*** DATA FOR THE TASK ***

Definition commit_publication (authority : TypedDigest) (row : PublicationRow) :
    ldb CommitOutcome :=
  _ ← intern (domain (row_action_key row));
  _ ← intern (domain (row_descriptor row));
  _ ← intern (domain (row_manifest row));
  _ ← intern (domain (row_evidence row));
  in_txn (
    _ ← require_active authority;
    l ← get;
    let action := Pack.digest_key (row_action_key row) in
    match publications (results l) !! action with
    | Some existing =>
        if bool_decide (domain (pub_descriptor existing) = domain (row_descriptor row))
           && bool_decide (digest_bytes (pub_descriptor existing) = digest_bytes (row_descriptor row))
        then mret IdempotentDuplicate
        else
          _ ← modify (on_trouble
                (put_quarantine "action-entry" action "publication descriptor conflict"));
          mret ConflictQuarantined
    | None =>
        _ ← refuse_if (bool_decide (is_Some (pins (base l) !! row_pin row))) Backend;
        _ ← modify (write_publication row);
        mret Committed
    end).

*** End of DATA FOR THE TASK ***

All lines from the one containing "(domain (row_descriptor row));" to the end of the records, both ends included, should be printed exactly and on their own.

_SOLVED EXERCISE:_
  _ ← intern (domain (row_descriptor row));
  _ ← intern (domain (row_manifest row));
  _ ← intern (domain (row_evidence row));
  in_txn (
    _ ← require_active authority;
    l ← get;
    let action := Pack.digest_key (row_action_key row) in
    match publications (results l) !! action with
    | Some existing =>
        if bool_decide (domain (pub_descriptor existing) = domain (row_descriptor row))
           && bool_decide (digest_bytes (pub_descriptor existing) = digest_bytes (row_descriptor row))
        then mret IdempotentDuplicate
        else
          _ ← modify (on_trouble
                (put_quarantine "action-entry" action "publication descriptor conflict"));
          mret ConflictQuarantined
    | None =>
        _ ← refuse_if (bool_decide (is_Some (pins (base l) !! row_pin row))) Backend;
        _ ← modify (write_publication row);
        mret Committed
    end).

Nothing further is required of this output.